Berlin ne possédait pas de câble direct pour communiquer avec son représentant au Mexique. Le message avait été expédié au comte von Bernstorff, ambassadeur d’Allemagne à Washington, avec l’ordre de le transmettre à son collègue de Mexico.

Page câbla immédiatement la traduction anglaise du message, faisant suivre le texte chiffré par la valise diplomatique. Balfour avait pu renseigner l’ambassadeur américain, parce que, depuis peu, les Anglais, dont l’Intelligence Service constitue le service d’espionnage le mieux organisé du monde, possédaient le code secret de l’Allemagne. Mais, comme ils ne voulaient pas, en révélant ce fait aux Allemands, amener ceux-ci à changer de chiffre, ils exigèrent des États-Unis qu’ils n’indiquent pas comment ils avaient connu le message. Le président Wilson donna sa parole et la respecta, mais il eut à en souffrir parce que certains doutaient de l’authenticité du document.

Il avait fallu plusieurs semaines au service secret de l’Angleterre pour déchiffrer le message. Au lieu de l’envoyer en un seul morceau, les Allemands l’avaient déchiqueté pour en faire un véritable casse-tête chinois. Les opérateurs de T.S.F. de l’amirauté britannique avaient intercepté tous les fragments. Mais l’Intelligence Service avait aussi un autre texte à sa disposition. En effet, vu l’importance de l’affaire, Zimmermann, ministre allemand des affaires étrangères, avait envoyé une confirmation du premier message par l’intermédiaire de son ministre à Stockholm et cette dernière dépêche était parvenue à Mexico par le circuit Stockholm-Buenos Ayres-Washington.

Enfin, ce qui confond l’imagination, c’est que Berlin fit passer une troisième version du message par le propre ministère des affaires étrangères des États-Unis ! En effet, Zimmermann demanda à l’ambassadeur des États-Unis à Berlin de câbler à son département des instructions destinées à l’ambassadeur allemand à Washington. Cela s’était déjà fait d’ailleurs. Les Allemands n’hésitèrent pas, cette fois, à recourir à ce moyen, pour une dépêche qui prévoyait l’invasion des États-Unis, tant ils avaient confiance dans leur chiffre.

Quand Page télégraphia ce texte au président Wilson, ce fut une bombe, comme bien on pense. Wilson passa quelques jours à s’assurer de l’authenticité du document. Puis on apprit de Berlin que, pressé de questions, M. Zimmermann avait avoué sa paternité du fameux document. Les États-Unis n’avaient plus qu’à déclarer la guerre à l’Allemagne.
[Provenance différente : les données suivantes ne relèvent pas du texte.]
Definition set_pos (p : position) (s : st) : st :=
  {| pos := p; current := s.(current); currentCfg := s.(currentCfg); status := s.(status);
     reloadInProgress := s.(reloadInProgress); shuttingDown := s.(shuttingDown); seq := s.(seq);
     unsent := s.(unsent); reloadCh := s.(reloadCh); running := s.(running); disk := s.(disk) |}.
Definition setCurrent (c : C) (s : st) : st :=
  {| pos := s.(pos); current := Some c; currentCfg := s.(currentCfg); status := s.(status);
     reloadInProgress := s.(reloadInProgress); shuttingDown := s.(shuttingDown); seq := s.(seq);
     unsent := s.(unsent); reloadCh := s.(reloadCh); running := s.(running); disk := s.(disk) |}.
Definition setCurrentCfg (c : C) (s : st) : st :=
  {| pos := s.(pos); current := s.(current); currentCfg := c; status := s.(status);
     reloadInProgress := s.(reloadInProgress); shuttingDown := s.(shuttingDown); seq := s.(seq);
     unsent := s.(unsent); reloadCh := s.(reloadCh); running := s.(running); disk := s.(disk) |}.
Definition setStatus (h : Handle) (x : State) (s : st) : st :=
  {| pos := s.(pos); current := s.(current); currentCfg := s.(currentCfg); status := <[h := x]> s.(status);
     reloadInProgress := s.(reloadInProgress); shuttingDown := s.(shuttingDown); seq := s.(seq);
     unsent := s.(unsent); reloadCh := s.(reloadCh); running := s.(running); disk := s.(disk) |}.
Definition finishReload (s : st) : st :=
  {| pos := s.(pos); current := s.(current); currentCfg := s.(currentCfg); status := s.(status);
     reloadInProgress := false; shuttingDown := s.(shuttingDown); seq := s.(seq);
     unsent := s.(unsent); reloadCh := s.(reloadCh); running := s.(running); disk := s.(disk) |}.
Definition set_shuttingDown (s : st) : st :=
  {| pos := s.(pos); current := s.(current); currentCfg := s.(currentCfg); status := s.(status);
     reloadInProgress := s.(reloadInProgress); shuttingDown := true; seq := s.(seq);
     unsent := s.(unsent); reloadCh := s.(reloadCh); running := s.(running); disk := s.(disk) |}.
Definition set_running (l : list C) (s : st) : st :=
  {| pos := s.(pos); current := s.(current); currentCfg := s.(currentCfg); status := s.(status);
     reloadInProgress := s.(reloadInProgress); shuttingDown := s.(shuttingDown); seq := s.(seq);
     unsent := s.(unsent); reloadCh := s.(reloadCh); running := l; disk := s.(disk) |}.
Definition set_channel (u : list reloadReq) (c : option reloadReq) (s : st) : st :=
  {| pos := s.(pos); current := s.(current); currentCfg := s.(currentCfg); status := s.(status);
     reloadInProgress := s.(reloadInProgress); shuttingDown := s.(shuttingDown); seq := s.(seq);
     unsent := u; reloadCh := c; running := s.(running); disk := s.(disk) |}.
Definition set_disk (c : C) (s : st) : st :=
  {| pos := s.(pos); current := s.(current); currentCfg := s.(currentCfg); status := s.(status);
     reloadInProgress := s.(reloadInProgress); shuttingDown := s.(shuttingDown); seq := s.(seq);
     unsent := s.(unsent); reloadCh := s.(reloadCh); running := s.(running); disk := c |}.

Definition Status (h : Handle) (s : st) : option State := s.(status) !! h.

(** [New], and the configuration on the disk it came from. *)
Definition New (initial : C) : st :=
  {| pos := Booting; current := None; currentCfg := initial; status := ∅; reloadInProgress := false;
     shuttingDown := false; seq := 0; unsent := []; reloadCh := None; running := []; disk := initial |}.

(** ** [RequestReload] *)

Definition next_seq (n : Z) : Z := (n + 1) mod 18446744073709551616.
Definition handle_of (n : Z) : Handle := "reload-" +:+ Itoa n.

(** The section under the mutex: the answer, or the request to send. *)
Definition register (cfg : C) (s : st) : result Handle * st :=
  if s.(shuttingDown) then (Err ErrShuttingDown, s)
  else if s.(reloadInProgress) then (Err ErrReloadInProgress, s)
  else
    let n := next_seq s.(seq) in
    let h := handle_of n in
    (Ok h,
     {| pos := s.(pos); current := s.(current); currentCfg := s.(currentCfg);
        status := <[h := StatePending]> s.(status); reloadInProgress := true;
        shuttingDown := s.(shuttingDown); seq := n;
        unsent := s.(unsent) ++ [{| rq_cfg := cfg; rq_handle := h |}];
        reloadCh := s.(reloadCh); running := s.(running); disk := s.(disk) |}).

(** ** The loop of [Run] *)

Definition serve_quit : error :=
  ErrorNew "app.Serve returned with no error while the supervisor was not shutting down".

(** [buildAndStart]: an app that is started runs until it is shut down; one
    that is not leaves nothing running. *)
Inductive step (s : st) : label -> st -> Prop :=
| boot : s.(pos) = Booting ->
    step s (Started s.(currentCfg))
      (set_running (s.(currentCfg) :: s.(running)) (set_pos (Installing s.(currentCfg)) s))
| boot_failed err : s.(pos) = Booting ->
    step s (StartFailed s.(currentCfg)) (set_pos (Returned (Some (ErrorWrap "supervisor: initial start" err))) s)
| install c : s.(pos) = Installing c -> step s Silent (setCurrent c (set_pos (Serving c) s))
(** [serve]: the app quits, a shutdown is asked for, a reload arrives. *)
| serve_failed c err : s.(pos) = Serving c ->
    step s (Quit (reasonAppFailed (default serve_quit err)))
      (set_pos (Stopping c (reasonAppFailed (default serve_quit err))) s)
| serve_shutdown c : s.(pos) = Serving c -> step s (Quit reasonShutdown) (set_pos (Stopping c reasonShutdown) s)
| serve_refuse c req : s.(pos) = Serving c -> s.(reloadCh) = Some req -> preflight = true ->
    step s (Preflighted req false) (set_pos (Refusing c req) (set_channel s.(unsent) None s))
| refuse_status c req : s.(pos) = Refusing c req ->
    step s (SetStatus req.(rq_handle) StateFailed)
      (setStatus req.(rq_handle) StateFailed (set_pos (Refused c req) s))
| refuse_finish c req : s.(pos) = Refused c req -> step s Silent (finishReload (set_pos (Serving c) s))
| serve_reload c req : s.(pos) = Serving c -> s.(reloadCh) = Some req ->
    step s (Preflighted req true) (set_pos (Stopping c (reasonReload req)) (set_channel s.(unsent) None s))
(** [shutdownApp], which may report an error the loop only logs. *)
| shut_down c r : s.(pos) = Stopping c r ->
    step s (ShutDown c) (set_running (tail s.(running)) (set_pos (Stopped c r) s))
| stop_shutdown c : s.(pos) = Stopped c reasonShutdown ->
    step s Silent (set_shuttingDown (set_pos (Returned None) s))
| stop_failed c err : s.(pos) = Stopped c (reasonAppFailed err) ->
    step s Silent (set_pos (Returned (Some (ErrorWrap "supervisor: running app failed" err))) s)
| stop_reload c req : s.(pos) = Stopped c (reasonReload req) ->
    step s (SetStatus req.(rq_handle) StateCutoverInProgress)
      (setStatus req.(rq_handle) StateCutoverInProgress (set_pos (Building c req) s))
(** The cutover, and the way back. *)
| build_ok c req : s.(pos) = Building c req ->
    step s (Started req.(rq_cfg)) (set_running (req.(rq_cfg) :: s.(running)) (set_pos (Swapping req) s))
| build_failed c req : s.(pos) = Building c req ->
    step s (StartFailed req.(rq_cfg)) (set_pos (Failing c req) s)
| roll_status c req : s.(pos) = Failing c req ->
    step s (SetStatus req.(rq_handle) StateRolledBack)
      (setStatus req.(rq_handle) StateRolledBack (set_pos (Releasing c req) s))
| roll_release c req : s.(pos) = Releasing c req -> step s Silent (finishReload (set_pos (RollingBack c) s))
| roll_ok c : s.(pos) = RollingBack c ->
    step s (Started c) (set_running (c :: s.(running)) (set_pos (Installing c) s))
| roll_failed c err : s.(pos) = RollingBack c ->
    step s (StartFailed c)
      (set_pos (Returned (Some (ErrorWrap "supervisor: rollback failed after cutover error" err))) s)
| swap req : s.(pos) = Swapping req -> step s Silent (setCurrent req.(rq_cfg) (set_pos (Persisting req) s))
| persist_ok req : s.(pos) = Persisting req ->
    step s (Persisted req true)
      (set_disk (if persist then req.(rq_cfg) else s.(disk)) (set_pos (Reporting req true) s))
| persist_failed req : s.(pos) = Persisting req -> persist = true ->
    step s (Persisted req false) (set_pos (Reporting req false) s)
| report req ok : s.(pos) = Reporting req ok ->
    step s (SetStatus req.(rq_handle) (if ok then StateSucceeded else StatePersistFailed))
      (setStatus req.(rq_handle) (if ok then StateSucceeded else StatePersistFailed) (set_pos (Recording req) s))
| record req : s.(pos) = Recording req -> step s Silent (setCurrentCfg req.(rq_cfg) (set_pos (Finishing req) s))
| finish req : s.(pos) = Finishing req -> step s Silent (finishReload (set_pos (Serving req.(rq_cfg)) s))
(** The callers. *)
| request cfg h s' : register cfg s = (Ok h, s') -> step s (Requested {| rq_cfg := cfg; rq_handle := h |}) s'
| decline cfg err s' : register cfg s = (Err err, s') -> step s (Declined cfg err) s'
| send req l r : s.(unsent) = l ++ req :: r -> s.(reloadCh) = None ->
    step s (Sent req) (set_channel (l ++ r) (Some req) s).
Celle-ci persista néanmoins dans son projet d’alliance avec le Mexique et le Japon. Elle fit même parvenir de fortes sommes à son représentant pour organiser, en attendant mieux, le sabotage des voies ferrées dans l’Amérique du Nord. Notre Pacifique Canadien était visé dans ces projets.

Pour dépister les Allemands, l’Intelligence Service fit croire que le fameux code avait été volé à von Eckbardt, ambassadeur d’Allemagne à Mexico et, à cette fin, répandit un ingénieux récit du cambriolage supposé des bureaux de von Eckbardt.

Les polices secrètes des Alliées, qui n’avaient pu se procurer le code diplomatique des Allemands, apprirent un jour qu’il en existait un exemplaire au poste de T.S.F. de la kommandantur de Bruxelles. Mais ce poste n’avait qu’un personnel réduit et de toute confiance.

Un accident survenu à l’appareil força les Allemands à réquisitionner les services d’un jeune ingénieur de renom, Alexandre Szek.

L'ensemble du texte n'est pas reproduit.